UPDATE 13/2/2014: Ron has clarified in a comment below that the numerical scores are his addition, based on Whitbread’s more-or-less standardised flavour descriptors.

In other words, Whitbread’s tasters didn’t find any particular connection between clarity and flavour.  Hazy beer wasn’t somehow better or more virtuous, but nor was it necessarily bad.

What we’d really like to know is whether customers in the pub would have shown a preference for the beer that looked ‘bright’ but had ‘unpleasant flavour, going off’.

It's not only beer

In this article, amongst many excellent points, Pete Brown suggests that the fuss over the Oxford Companion to Beer highlights a lack of perspective on the part of some beer geeks, bloggers and writers. He says that, sometimes, people’s attitudes make him want to say: “Guys, get a grip – it’s only beer.”

But is it only beer?

We’ve written on a related subject before, pointing out that, as hobbyists, we know it’s just beer, but that taking it seriously is all part of the fun.

Telling real historians and scholars like Martyn Cornell and Ron Pattinson, however, that it’s only beer is like telling an archaeologist that the subject of his study is ‘just a load of muddy rubble’ and that he should stop being so anal about it. Yes, most specialist scholars have lost perspective, and thank God for that.

It’s through the efforts of people who take apparently insignificant things seriously, and spend time doing the kinds of back-breaking research others can’t be bothered with, that we learn more about our world and our history.

Beer is worthy of serious study and we should applaud those who undertake it, however nuts their obsession might sometimes seem to the rest of us.

P.S. We really don’t like wine very much. No pretending here.

Update on the Oxford Companion to Beer

Since we wrote this somewhat positive but reserved review, there’s been plenty going on.

In a stroke of genius, Alan at A Good Beer Blog has set up a wiki so that readers of the Companion can identify and record errors. What’s particularly helpful, we think, is that he’s asked people to focus on just the facts, ma’am, and not to make it personal. This needn’t be narky, sarky nitpicking — it could be something really constructive and useful.

In fact, hippies that we are, we were hoping this whole discussion would turn into a kind of beer commmunity collaborative love-in.

Unfortunately, what he’s read so far has made Martyn Cornell angry (a bit too angry, maybe). Garrett Oliver, who edited the companion, seems to have taken it personally (it wasn’t, but then the book is his baby) and has responded with sarcasm and a point-by-point rebuttal. And Martyn has come back to that in the comments here. Yeesh. This could run and run.
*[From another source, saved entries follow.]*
Fixpoint sort_insert (x : A) (l : list A) : list A :=
  match l with
  | [] => [x]
  | y :: l' => if key x <=? key y then x :: l else y :: sort_insert x l'
  end.

Definition sort_by (l : list A) : list A := foldr sort_insert [] l.
End Sort.

(** ** Text parts and chunks *)

(** An input fragment [{sequence, text}] of [data.text]. *)
Record TextPart := { part_sequence : Z; part_text : string }.

(** An element [{text, offset}] of the array [createTextChunks] returns. *)
Record Chunk := { chunk_text : string; chunk_offset : Z }.

(** The first statement of [createTextChunks]: sort by sequence, extract
    the text parts and join them together. *)
Definition mergeParts (parts : list TextPart) : string :=
  JsString.join (map part_text (sort_by part_sequence parts)).

(** The [while (text != "")] loop of [createTextChunks].  Each unit of
    [fuel] pays for one evaluation of the loop condition; [None] means the
    fuel ran out before the loop was left.  When [lastIndexOf] answers -1
    the body only assigns the local [length] and pushes nothing: [text],
    [offset] and [result] reach the next iteration unchanged. *)
Fixpoint chunkLoop (fuel : nat) (maxSize : Z) (text : string) (offset : Z)
    (result : list Chunk) : option (list Chunk) :=
  match fuel with
  | O => None
  | S fuel' =>
      if String.eqb text "" then Some result
      else
        let length := JsString.lastIndexOf text " "%char maxSize in
        if length =? -1 then
          chunkLoop fuel' maxSize text offset result
        else if length =? 0 then
          chunkLoop fuel' maxSize ""
            offset (result ++ [{| chunk_text := text; chunk_offset := offset |}])
        else
          chunkLoop fuel' maxSize (JsString.substring_from text length)
            (offset + length)
            (result ++ [{| chunk_text := JsString.substring text 0 length;
                           chunk_offset := offset |}])
  end.

Definition createTextChunks (fuel : nat) (maxSize : Z) (parts : list TextPart)
    : option (list Chunk) :=
  chunkLoop fuel maxSize (mergeParts parts) 0 [].

(** ** Stored text chunks and their reconstruction *)

(** The [{text, start, end}] view of a stored text chunk. *)
Record TextChunk := { tc_text : string; tc_start : Z; tc_end : Z }.

(** What [joinTextChunksAndTrim] returns: [{text, start, end}], or only
    [{text}] when no trim was asked for. *)
Record Joined := { j_text : string; j_start : option Z; j_end : option Z }.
Meanwhile, all this discussion has been met with cries of “pedantry” and “spoil-sports!” on Twitter and forums.

And we continue to find both bloopers and entries which give us hope. Ron Pattinson might not have much time for Horst Dornbusch, but Herr Dornbusch and Mr Oliver’s article on porter in the Companion cites Ron’s mini-book on the subject and (based on a quick read) gets the basics right. Most importantly, it refers to the story of Ralph Harwood inventing porter as a substitute for three threads as a myth, in no uncertain terms.

We still think the book is a good read as long as you read critically and don’t do anything daft like base an academic paper on its contents; and we certainly still think it’s a big step forward in terms of ambition for books about beer.

But our view has hardened a bit: it’s not pedantry, nitpicking or spoil-sport behaviour to expect a book which costs quite a lot of money to get the history right. Yes, maybe some of those pointing out errors could be a bit more gracious and take less obvious glee in finding them but, really, no-one should publish a book with some claim to academic rigour and be surprised when academics and historians challenge it. It’s all in the game.